Now the part where I had a hard time coping. The whole movie could have been a lot tighter. It was way too long (2 hrs 44 mins) and there were some absurd scenarios. I almost laughed out loud when the father tells the son to go to America just to get the girl! In an age where one goes abroad for better education or career prospects and not to win the girl and return to India this seemed corny. I’d also like to meet the consular officer at the embassy who grants visas for this reason alone!

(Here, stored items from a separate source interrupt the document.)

(* ===== verification/GsState.v ===== *)
(** * State of the ground supervisor

    The singletons of [ground/gs_supervisor*.c] besides the configuration: the channel-switch
    orchestrator [g_csa], the scanner [g_scan], the counters of the command uplink, and the
    record [Gs] that gathers them. *)

From S2P Require Import Prelude CString GsNet GsConfig GsProc.

Local Open Scope list_scope.

Inductive CsaPhase := CSA_IDLE | CSA_BURST | CSA_ARMED | CSA_VERIFY.

#[export] Instance CsaPhase_eq_dec : EqDecision CsaPhase.
Proof. solve_decision. Defined.

(** [CsaState], with [g_csa_seq_in_burst] and [g_csa_send_fd]; [iface_count] is the length of
    [ifaces]. *)
Record CsaState := Build_CsaState {
  cs_phase : CsaPhase; cs_sess : Z; cs_t_switch_us : Z; cs_t_revert_us : Z;
  cs_next_frame_us : Z; cs_frames_sent : Z; cs_frames_total : Z;
  cs_target_chan : Z; cs_target_ht : string; cs_prev_chan : Z; cs_prev_ht : string;
  cs_ifaces : list string; cs_baseline_pkt_us : Z; cs_baseline_pkt_all : Z;
  cs_baseline_rx_idx : Z; cs_no_revert : bool; cs_seq_in_burst : Z; cs_send_open : bool
}.

#[export] Instance eta_CsaState : Eta CsaState := fun s => Build_CsaState
  (cs_phase s) (cs_sess s) (cs_t_switch_us s) (cs_t_revert_us s) (cs_next_frame_us s)
  (cs_frames_sent s) (cs_frames_total s) (cs_target_chan s) (cs_target_ht s) (cs_prev_chan s)
  (cs_prev_ht s) (cs_ifaces s) (cs_baseline_pkt_us s) (cs_baseline_pkt_all s)
  (cs_baseline_rx_idx s) (cs_no_revert s) (cs_seq_in_burst s) (cs_send_open s).

Definition csa_zero : CsaState := {|
  cs_phase := CSA_IDLE; cs_sess := 0; cs_t_switch_us := 0; cs_t_revert_us := 0;
  cs_next_frame_us := 0; cs_frames_sent := 0; cs_frames_total := 0; cs_target_chan := 0;
  cs_target_ht := ""; cs_prev_chan := 0; cs_prev_ht := ""; cs_ifaces := [];
  cs_baseline_pkt_us := 0; cs_baseline_pkt_all := 0; cs_baseline_rx_idx := 0;
  cs_no_revert := false; cs_seq_in_burst := 0; cs_send_open := false |}.

Inductive ScanPhase := SCAN_IDLE | SCAN_RUNNING | SCAN_FOUND | SCAN_STOPPED.

#[export] Instance ScanPhase_eq_dec : EqDecision ScanPhase.
Proof. solve_decision. Defined.

(** [ScanState]; the steps are the pairs of [chans] and [hts]. *)
Record ScanState := Build_ScanState {
  sc_phase : ScanPhase; sc_sess : Z; sc_ifaces : list string; sc_steps : list (Z * string);
  sc_cur_step : Z; sc_step_started_us : Z; sc_step_dwell_us : Z; sc_baseline_rx_idx : Z;
  sc_step_saw_traffic : bool; sc_found_chan : Z; sc_found_ht : string; sc_hops_done : Z
}.

#[export] Instance eta_ScanState : Eta ScanState := fun s => Build_ScanState
  (sc_phase s) (sc_sess s) (sc_ifaces s) (sc_steps s) (sc_cur_step s) (sc_step_started_us s)
  (sc_step_dwell_us s) (sc_baseline_rx_idx s) (sc_step_saw_traffic s) (sc_found_chan s)
  (sc_found_ht s) (sc_hops_done s).

Definition scan_zero : ScanState := {|
  sc_phase := SCAN_IDLE; sc_sess := 0; sc_ifaces := []; sc_steps := []; sc_cur_step := 0;
  sc_step_started_us := 0; sc_step_dwell_us := 0; sc_baseline_rx_idx := 0;
  sc_step_saw_traffic := false; sc_found_chan := 0; sc_found_ht := ""; sc_hops_done := 0 |}.

(** [g_wcmd_*], [g_logsync_emit_total], [g_recovery_emit_*] and the static [logsync_next_ms].
    [em_oob] records a store beyond the end of [g_wcmd_last_send_ms], undefined in C. *)
Record Emit := Build_Emit {
  em_seq : Z; em_last_send_ms : list Z;
  em_total : Z; em_frames : Z; em_rate_limit : Z; em_failed : Z;
  em_logsync_total : Z; em_logsync_next_ms : Z;
  em_recovery_total : Z; em_recovery_failed : Z; em_oob : bool
}.

#[export] Instance eta_Emit : Eta Emit := fun e => Build_Emit
  (em_seq e) (em_last_send_ms e) (em_total e) (em_frames e) (em_rate_limit e) (em_failed e)
  (em_logsync_total e) (em_logsync_next_ms e) (em_recovery_total e) (em_recovery_failed e)
  (em_oob e).

Definition emit_zero : Emit := Build_Emit 0 (replicate 17 0) 0 0 0 0 0 0 0 0 false.

Record Gs := Build_Gs {
  gs_cfg : GConfig; gs_ifaces : IfaceCache; gs_csa : CsaState; gs_scan : ScanState; gs_emit : Emit
}.

#[export] Instance eta_Gs : Eta Gs := fun g => Build_Gs
  (gs_cfg g) (gs_ifaces g) (gs_csa g) (gs_scan g) (gs_emit g).

Definition gs_start (c : GConfig) : Gs := Build_Gs c iface_cache_zero csa_zero scan_zero emit_zero.

Definition gs_tunnels (g : Gs) : list Tunnel := gc_tunnels (gs_cfg g).
Definition set_tunnels (ts : list Tunnel) (g : Gs) : Gs :=
  g <| gs_cfg := gs_cfg g <| gc_tunnels := ts |> |>.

Also in my opinion, there are too many Tamil movies out there that focus on love blossoming on campus, and couples hooking up in the name of love and pretty much nothing else. While I do believe “love is a many splendoured thing” and a grand emotion (I still read romance novels and write the occasional story) its a far cry from reality. To many, movies are a form of escapism from reality, but where does one draw the line?

One scene at the beginning of the movie just didn’t add up. When the son is given the news of his father’s death while he’s on a secret military mission (enroute on the plane), I’m not sure if this happens in real time. If the military were to convey deaths and births to soldiers on a mission, would it not detract from their course of duty? But here I go again, I’m thinking logically.